'Alternatif Uyuşmazlık Çözüm Yöntemleri Sempozyumu'
ANKARA - Türkiye Odalar ve Borsalar Birliği (TOBB) Başkanı Rifat Hisarcıklıoğlu, alternatif uyuşmazlık çözüm yöntemlerinin, çağdaş hukuk sistemlerinin vazgeçilmez bir unsuru olduğunu belirterek, bu uygulama ile Türkiye’de yargı sisteminin yükünün azaltılacağını ifade etti.
Hisarcıklıoğlu, yaptığı yazılı açıklamada, Yargıtay, Danıştay, Adalet Bakanlığı, TOBB tarafından yargı sisteminin en başta gelen sorunu olan iş yükünü ve dava sayısını azaltmak için 14-17 Ekim 2015 tarihlerinde Antalya’da "Alternatif Uyuşmazlık Çözüm Yöntemleri Sempozyumu"nun düzenlendiğini hatırlattı.

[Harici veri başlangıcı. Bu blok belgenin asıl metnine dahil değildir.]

(** X17: for an object with a one-byte tag (low five bits not all set) and a value
    of fewer than 128 bytes, [to_tlv] writes tag byte, length byte and value,
    and [from_tlv] on a buffer that starts with these bytes hands exactly the
    value to [from_bytes] and returns what follows. *)
Theorem DataObject_tlv_roundtrip (fuel : nat) (self : loc) (h : store) (t : Z)
    (val rest : bytes) :
  do_tag (h self) = Some t → 0 <= t <= 255 → Z.land t 0x1f ≠ 0x1f →
  snd (DataObject_to_bytes self h) = Ok val → (length val < 128)%nat →
  DataObject_to_tlv fuel self h
  = (h, Ok (low_byte t :: low_byte (Z.of_nat (length val)) :: val)) ∧
  DataObject_from_tlv self
    (low_byte t :: low_byte (Z.of_nat (length val)) :: val ++ rest) h
  = (_ ← DataObject_from_bytes self val; mret rest) h ∧
  bertlv_parse_one (low_byte t :: low_byte (Z.of_nat (length val)) :: val ++ rest)
  = Ok (mkBerTag (Z.shiftr t 6) (truthy (Z.land t 0x20)) (Z.land t 0x1f),
        Z.of_nat (length val), val, rest).
Proof.
  intros Htag Ht Hlow Hval Hlen.
  destruct (DataObject_tlv_roundtrip_parts fuel self h t val rest) as [H1 H2];
    try done.
  split_and!; [done|done|].
  unfold bertlv_parse_one, bertlv_parse_tag.
  rewrite getitem_cons_0. cbn [mbind result_bind].
  rewrite byte_val_low_byte, Z.mod_small by lia.
  assert (Hle : (Z.land t 31 <=? 30) = true).
  { apply Z.leb_le. assert (0 <= Z.land t 0x1f <= 0x1f); [|lia].
    change 0x1f with (Z.ones 5). rewrite Z.land_ones by lia.
    pose proof (Z.mod_pos_bound t (2 ^ 5) ltac:(lia)).
    change (2 ^ 5) with 32 in *. change (Z.ones 5) with 31. lia. }
  rewrite Hle. cbn [mbind result_bind].
  change (drop 1 (low_byte t :: ?l)) with l.
  rewrite bertlv_parse_len_short
    by (rewrite byte_val_low_byte, Z.mod_small by lia; lia).
  cbn [mbind result_bind].
  rewrite byte_val_low_byte, Z.mod_small, Nat2Z.id by lia.
  by rewrite take_app_length, drop_app_length.
Qed.

Lemma DataObject_tlv_roundtrip_witness :
  let h := <[1%nat := with_decoded (example_store 1%nat) (PyBytes [xaa; xbb])]>
             example_store in
  DataObject_to_tlv 0 1%nat h
  = (h, Ok (low_byte 0x31 :: low_byte (Z.of_nat (length [xaa; xbb])) :: [xaa; xbb])) ∧
  DataObject_from_tlv 1%nat
    (low_byte 0x31 :: low_byte (Z.of_nat (length [xaa; xbb])) :: [xaa; xbb] ++ [xff]) h
  = (_ ← DataObject_from_bytes 1%nat [xaa; xbb]; mret [xff]) h ∧
  bertlv_parse_one
    (low_byte 0x31 :: low_byte (Z.of_nat (length [xaa; xbb])) :: [xaa; xbb] ++ [xff])
  = Ok (mkBerTag (Z.shiftr 0x31 6) (truthy (Z.land 0x31 0x20)) (Z.land 0x31 0x1f),
        Z.of_nat (length [xaa; xbb]), [xaa; xbb], [xff]).
Proof.
  apply (DataObject_tlv_roundtrip 0 1%nat _ 0x31 [xaa; xbb] [xff]).
  - reflexivity.
  - lia.
  - vm_compute. discriminate.
  - reflexivity.
  - simpl. lia.
Defined.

Alternatif uyuşmazlık çözüm yöntemlerinin (AUÇ), çağdaş hukuk sistemlerinin vazgeçilmez bir unsuru olduğuna işaret eden Hisarcıklıoğlu, bu yöntemle uyuşmazlığın kısa sürede, daha az giderle ve tarafların daha yüksek bir memnuniyeti ile çözülebildiğini kaydetti.
Her ülkenin kültürüne, deneyimlerine ve hukuk sistemine göre farklılık göstermekle birlikte gelişmiş hukuk düzenlerinde uyuşmazlıkların, alternatif uyuşmazlık yöntemleri aracılığıyla giderilme oranının yüzde 98’lere kadar çıktığına dikkati çeken Hisarcıklıoğlu, bu uygulama ile mahkemelerdeki dava sayısının önemli ölçüde azaldığını belirtti.
Hisarcıklıoğlu, "Her üç kişiden birinin mahkemelik olduğu ülkemiz açısından AUÇ bu nedenle, yargı sisteminin yükünü azaltacak önemli bir araç niteliğindedir" ifadesine yer verdi.
Uzlaşma temeline dayanan AUÇ'de ise genel olarak “kazan-kazan” esasının geçerli olduğunu belirten Hisarcıklıoğlu, bu yöntemlerle uyuşmazlıkların daha az maliyetle ve daha kısa sürede sonuçlandırıldığını ifade etti.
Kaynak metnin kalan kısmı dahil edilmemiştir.